Saturday, 21 February 2009

  • She Just Doesn't Understand that I Want to Go

    As everyone knows, I hate the whole situation of a man who acts like a jackass, and once the relatives of the woman says to run the other way, the woman says "But I love him". That really ticks me off. Now, I had this girlfriend, and things went so smoothly. But this whole time, I was feeling depressed because something felt missing. I told her that I wanted to break up three times.

    Each time, she stated her case on why she wanted me to stay. And while I gave it a chance, I felt like the relationship was just not getting any more fruitful. She wanted me to stay for one more day. But the whole Wilson Phillips crap is what led to every last moment of her being done wrong, from an ex cheating on her to an ex treating her bad.

    I just don't want to stay long enough to figure that in a few years time, she would have brought the worst out of me...just like my mom and dad. (Extra story: my mom and my dad are currently staying together for me and the kids, but back then, they used to have built-up tension from being together for so long, which explains my fear of just falling in love with just anybody.)

    Also, she chooses the wrong men for long-lasting love.

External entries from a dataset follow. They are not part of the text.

(** * Casbin (ApicaSystem fork): selected components, embedded and verified

    Shallow embedding of
      - package [util], [src/util/builtin_operators.go]: KeyMatch, KeyGet,
        KeyMatch3, KeyMatch5, the g-function factories, TimeMatch;
      - package [model], [src/model/assertion.go]: the role-link builders;
      - package [persist], in [src/persist/file-adapter/adapter_mock.go]:
        LoadPolicyLine, LoadPolicyArray;
      - package [fileadapter], [src/unnamed/part_000]: Adapter.SavePolicy.

    Go strings are byte strings and are embedded as [string] (a sequence of
    8-bit [ascii] characters).  Go's [int] results of [len] and
    [strings.Count] are never negative and are embedded as [nat]; the result
    of [strings.Index], which may be [-1], is embedded as [Z]. *)

From Stdlib Require Import ZArith Ascii String Lia.
From stdpp Require Import base option list gmap strings pretty.

Local Open Scope Z_scope.

(** ** Part I: definitions *)

(** *** Go values shared by all packages *)
Module Go.

(** A Go [error] value, identified by its message. *)
Definition error : Type := string.

(** [errors.New(msg)] *)
Definition errors_New (msg : string) : error := msg.

(** The run-time panics that the embedded code can raise. *)
Inductive panic : Type :=
| PanicIndex            (** index out of range *)
| PanicSliceBounds      (** slice bounds out of range *)
| PanicTypeAssertion    (** interface conversion: [x.(string)] on a non-string *)
| PanicValue (e : error) (** [panic(err)] *).

(** A Go function that either returns a value or panics. *)
Inductive panicking (A : Type) : Type :=
| Returns (a : A)
| Panics (p : panic).
Global Arguments Returns {A} a.
Global Arguments Panics {A} p.

(** A Go method with result type [error] acting on a state of type [S]:
    it returns [nil] or an error, leaving the state as mutated so far, or
    it stops.  [CapacityDependent] marks a slice expression whose upper
    bound lies past every element known to be in the backing array: Go
    then panics or reads spare capacity, depending on a capacity that the
    embedding does not represent. *)
Inductive outcome (S : Type) : Type :=
| Done (s : S) (err : option error)
| Crash (p : panic)
| CapacityDependent.
Global Arguments Done {S} s err.
Global Arguments Crash {S} p.
Global Arguments CapacityDependent {S}.

(** A dynamically typed argument ([interface{}]) of an expression
    function of the evaluator. *)
Inductive iface : Type :=
| IString (s : string)
| IBool (b : bool)
| INumber (n : Z).

End Go.

(** *** Go's [time] package, as far as [TimeMatch] uses it *)
Module GoTime.
Import Go.

(** An instant, in nanoseconds since the Unix epoch. *)
Definition Time : Type := Z.

(** [t.After(u)] *)
Definition After (t u : Time) : bool := u <? t.

(** [t.Before(u)] *)
Definition Before (t u : Time) : bool := t <? u.

Definition digit (c : ascii) : option Z :=
  let n := Z.of_nat (nat_of_ascii c) in
  if (48 <=? n) && (n <=? 57) then Some (n - 48) else None.

Fixpoint digits (acc : Z) (cs : list ascii) : option Z :=
  match cs with
  | [] => Some acc
  | c :: r => match digit c with
              | Some d => digits (10 * acc + d) r
              | None => None
              end
  end.

Definition isLeap (y : Z) : bool :=
  (y mod 4 =? 0) && (negb (y mod 100 =? 0) || (y mod 400 =? 0)).

Definition daysIn (m y : Z) : Z :=
  if m =? 2 then (if isLeap y then 29 else 28)
  else if (m =? 4) || (m =? 6) || (m =? 9) || (m =? 11) then 30 else 31.

(** Days from 1970-01-01 to the civil date [y]-[m]-[d] (proleptic
    Gregorian calendar). *)
Definition daysFromCivil (y m d : Z) : Z :=
  let y' := if m <=? 2 then y - 1 else y in
  let era := y' / 400 in
  let yoe := y' - era * 400 in
  let doy := (153 * (if 2 <? m then m - 3 else m + 9) + 2) / 5 + d - 1 in
  let doe := yoe * 365 + yoe / 4 - yoe / 100 + doy in
  era * 146097 + doe - 719468.

Definition layoutDateTime : string := "2006-01-02 15:04:05".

Or, perhaps, the wrong men for the type of love that makes you feel like nothing is missing.

    How do I force her to accept that I'm unhappy in the relationship without hurting her feelings?

Comments (43)

  • abcxunt@xanga

    you can't force anything.

  • MusingsOfAnAlmostSocio@xanga

    Hmmm, to quote Barney's blog of 6 word breakup lines...

    "You Look Fat In Those Jeans"
    "Your Sister Is Hotter Than You"

    There are others, but I've forgotten. But I think the best I've heard is from someone else...

    "I don't feel that way about you any more."

    She can't argue with it. Free to go.

  • Beautiful_Disaster_74@xanga

    It sounds cold, but...just END it.  If you're unhappy, don't let this woman keep you prisoner, and don't lower yourself by being the next guy who, out of frustration and a desire to be free, ends up treating her like crap or cheating on her.  Just end it now, and tell her that you're not going to be swayed.  It will hurt her--you need to immediately lose any ideas you have that there must be some "perfect" way to get out of the relationship without hurting her, because that perfect way simply does NOT exist--but she WILL get over it and move on.  With any luck, she will move on to someone who will want to be with her.  And if you look at it that way, you're actually doing her a favor by cutting her loose so she can find the love she's looking for. 


    Good luck.  I don't envy you, because I've been in your shoes.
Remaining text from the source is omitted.